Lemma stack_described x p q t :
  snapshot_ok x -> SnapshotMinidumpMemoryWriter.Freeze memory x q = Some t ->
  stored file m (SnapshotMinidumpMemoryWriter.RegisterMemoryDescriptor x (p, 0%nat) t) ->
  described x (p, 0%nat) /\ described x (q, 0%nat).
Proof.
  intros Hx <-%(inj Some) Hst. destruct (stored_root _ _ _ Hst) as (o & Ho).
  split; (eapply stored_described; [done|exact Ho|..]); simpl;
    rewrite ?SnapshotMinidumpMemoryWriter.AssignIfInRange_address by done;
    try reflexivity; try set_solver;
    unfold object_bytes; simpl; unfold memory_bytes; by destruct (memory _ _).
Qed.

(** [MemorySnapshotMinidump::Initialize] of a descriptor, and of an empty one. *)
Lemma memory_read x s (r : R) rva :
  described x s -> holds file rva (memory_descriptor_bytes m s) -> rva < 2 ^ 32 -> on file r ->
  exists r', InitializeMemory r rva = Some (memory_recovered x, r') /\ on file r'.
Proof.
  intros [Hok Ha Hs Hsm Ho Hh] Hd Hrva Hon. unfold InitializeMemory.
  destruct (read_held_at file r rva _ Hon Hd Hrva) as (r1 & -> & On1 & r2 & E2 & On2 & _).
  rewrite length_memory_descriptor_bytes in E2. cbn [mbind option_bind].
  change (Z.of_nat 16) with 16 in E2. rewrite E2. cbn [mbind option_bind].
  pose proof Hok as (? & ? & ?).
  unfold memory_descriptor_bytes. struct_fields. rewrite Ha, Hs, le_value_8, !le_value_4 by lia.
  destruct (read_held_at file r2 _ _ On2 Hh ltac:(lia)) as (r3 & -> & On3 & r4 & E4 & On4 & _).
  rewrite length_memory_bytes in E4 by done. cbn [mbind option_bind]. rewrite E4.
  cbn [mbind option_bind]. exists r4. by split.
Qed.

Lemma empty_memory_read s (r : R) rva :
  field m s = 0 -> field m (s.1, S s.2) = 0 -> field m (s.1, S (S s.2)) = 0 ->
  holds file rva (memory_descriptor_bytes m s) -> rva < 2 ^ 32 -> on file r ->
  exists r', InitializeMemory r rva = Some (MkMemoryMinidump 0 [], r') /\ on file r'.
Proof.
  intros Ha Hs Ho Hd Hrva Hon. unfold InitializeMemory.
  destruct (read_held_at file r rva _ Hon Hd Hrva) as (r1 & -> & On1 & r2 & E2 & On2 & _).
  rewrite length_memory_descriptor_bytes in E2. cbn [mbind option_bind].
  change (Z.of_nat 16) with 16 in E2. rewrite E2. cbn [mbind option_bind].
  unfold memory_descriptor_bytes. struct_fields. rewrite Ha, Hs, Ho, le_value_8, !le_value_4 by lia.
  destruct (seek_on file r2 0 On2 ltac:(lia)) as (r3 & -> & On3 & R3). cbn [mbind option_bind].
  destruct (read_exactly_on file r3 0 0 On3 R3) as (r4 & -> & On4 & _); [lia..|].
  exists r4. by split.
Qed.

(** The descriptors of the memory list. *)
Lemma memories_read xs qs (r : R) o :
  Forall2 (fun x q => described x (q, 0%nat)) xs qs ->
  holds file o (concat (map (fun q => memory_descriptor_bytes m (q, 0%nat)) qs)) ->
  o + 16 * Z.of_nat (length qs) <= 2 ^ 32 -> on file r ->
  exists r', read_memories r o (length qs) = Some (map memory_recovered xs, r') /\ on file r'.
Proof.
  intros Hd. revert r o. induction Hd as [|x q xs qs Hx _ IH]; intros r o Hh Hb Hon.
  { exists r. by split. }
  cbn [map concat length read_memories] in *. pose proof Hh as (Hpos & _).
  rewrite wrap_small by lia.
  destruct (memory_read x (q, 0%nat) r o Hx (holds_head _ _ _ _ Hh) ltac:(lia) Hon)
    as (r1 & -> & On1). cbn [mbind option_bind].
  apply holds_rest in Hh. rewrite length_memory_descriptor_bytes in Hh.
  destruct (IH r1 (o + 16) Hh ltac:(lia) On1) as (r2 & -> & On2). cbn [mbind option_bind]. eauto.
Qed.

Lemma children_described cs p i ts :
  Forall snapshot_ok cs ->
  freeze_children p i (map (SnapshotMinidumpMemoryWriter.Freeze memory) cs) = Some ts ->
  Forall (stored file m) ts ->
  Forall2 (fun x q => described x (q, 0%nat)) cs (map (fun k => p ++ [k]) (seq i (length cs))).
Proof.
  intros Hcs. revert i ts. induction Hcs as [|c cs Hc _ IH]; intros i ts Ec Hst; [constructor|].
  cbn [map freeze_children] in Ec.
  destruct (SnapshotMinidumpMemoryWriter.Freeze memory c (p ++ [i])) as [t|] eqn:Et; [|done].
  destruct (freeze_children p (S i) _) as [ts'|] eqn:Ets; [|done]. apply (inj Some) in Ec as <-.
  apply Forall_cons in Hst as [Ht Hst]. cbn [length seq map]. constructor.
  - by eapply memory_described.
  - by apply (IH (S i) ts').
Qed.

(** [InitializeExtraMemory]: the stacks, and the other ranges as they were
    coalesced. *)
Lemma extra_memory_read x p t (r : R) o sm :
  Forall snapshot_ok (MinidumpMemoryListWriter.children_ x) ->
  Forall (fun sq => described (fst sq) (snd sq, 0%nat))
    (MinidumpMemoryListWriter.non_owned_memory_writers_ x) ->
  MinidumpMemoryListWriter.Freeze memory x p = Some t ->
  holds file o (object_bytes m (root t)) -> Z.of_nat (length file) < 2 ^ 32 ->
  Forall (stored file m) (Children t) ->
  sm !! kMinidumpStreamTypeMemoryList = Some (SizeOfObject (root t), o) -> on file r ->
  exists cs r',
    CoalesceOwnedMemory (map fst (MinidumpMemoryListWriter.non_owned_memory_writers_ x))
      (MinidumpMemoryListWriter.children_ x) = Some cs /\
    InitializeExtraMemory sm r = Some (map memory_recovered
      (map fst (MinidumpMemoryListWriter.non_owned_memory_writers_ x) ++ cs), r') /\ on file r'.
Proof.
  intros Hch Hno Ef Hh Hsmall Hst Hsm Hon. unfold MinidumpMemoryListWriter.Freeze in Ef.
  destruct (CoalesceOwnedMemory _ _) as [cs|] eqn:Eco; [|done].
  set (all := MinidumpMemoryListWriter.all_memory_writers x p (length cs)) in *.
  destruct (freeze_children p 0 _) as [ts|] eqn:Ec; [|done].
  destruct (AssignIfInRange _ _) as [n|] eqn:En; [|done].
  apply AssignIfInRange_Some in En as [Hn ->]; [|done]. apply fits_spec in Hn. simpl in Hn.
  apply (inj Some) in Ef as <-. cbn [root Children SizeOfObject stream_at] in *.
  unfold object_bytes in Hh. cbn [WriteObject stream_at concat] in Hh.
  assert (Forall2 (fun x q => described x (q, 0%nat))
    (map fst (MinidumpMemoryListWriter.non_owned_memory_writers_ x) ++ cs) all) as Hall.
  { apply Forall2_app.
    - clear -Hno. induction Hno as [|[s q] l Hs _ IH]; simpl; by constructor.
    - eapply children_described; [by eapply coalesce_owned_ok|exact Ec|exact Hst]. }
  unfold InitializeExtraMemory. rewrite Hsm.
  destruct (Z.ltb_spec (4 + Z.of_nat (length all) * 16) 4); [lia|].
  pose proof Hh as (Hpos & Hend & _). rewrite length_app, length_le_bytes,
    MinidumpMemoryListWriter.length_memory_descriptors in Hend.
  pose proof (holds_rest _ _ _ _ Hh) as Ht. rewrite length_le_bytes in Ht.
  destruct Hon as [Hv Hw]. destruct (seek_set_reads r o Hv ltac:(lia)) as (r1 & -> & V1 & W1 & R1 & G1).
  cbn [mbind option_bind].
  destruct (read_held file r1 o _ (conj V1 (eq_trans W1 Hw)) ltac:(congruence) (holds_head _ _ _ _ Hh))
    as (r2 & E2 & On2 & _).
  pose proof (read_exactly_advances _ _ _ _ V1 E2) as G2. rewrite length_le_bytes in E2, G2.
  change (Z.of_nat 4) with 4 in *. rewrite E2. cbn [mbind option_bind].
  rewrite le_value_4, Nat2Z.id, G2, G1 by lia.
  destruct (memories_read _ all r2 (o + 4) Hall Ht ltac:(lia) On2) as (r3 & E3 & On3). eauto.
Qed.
_ _ _
Task to carry out
In the material above, find the line containing "(** [MemorySnapshotMinidump::Initialize] of" and the line containing "intros [Hok Ha", then write out exactly those two lines and every line between them, and nothing more.

Answer to the problem
(** [MemorySnapshotMinidump::Initialize] of a descriptor, and of an empty one. *)
Lemma memory_read x s (r : R) rva :
  described x s -> holds file rva (memory_descriptor_bytes m s) -> rva < 2 ^ 32 -> on file r ->
  exists r', InitializeMemory r rva = Some (memory_recovered x, r') /\ on file r'.
Proof.
  intros [Hok Ha Hs Hsm Ho Hh] Hd Hrva Hon. unfold InitializeMemory.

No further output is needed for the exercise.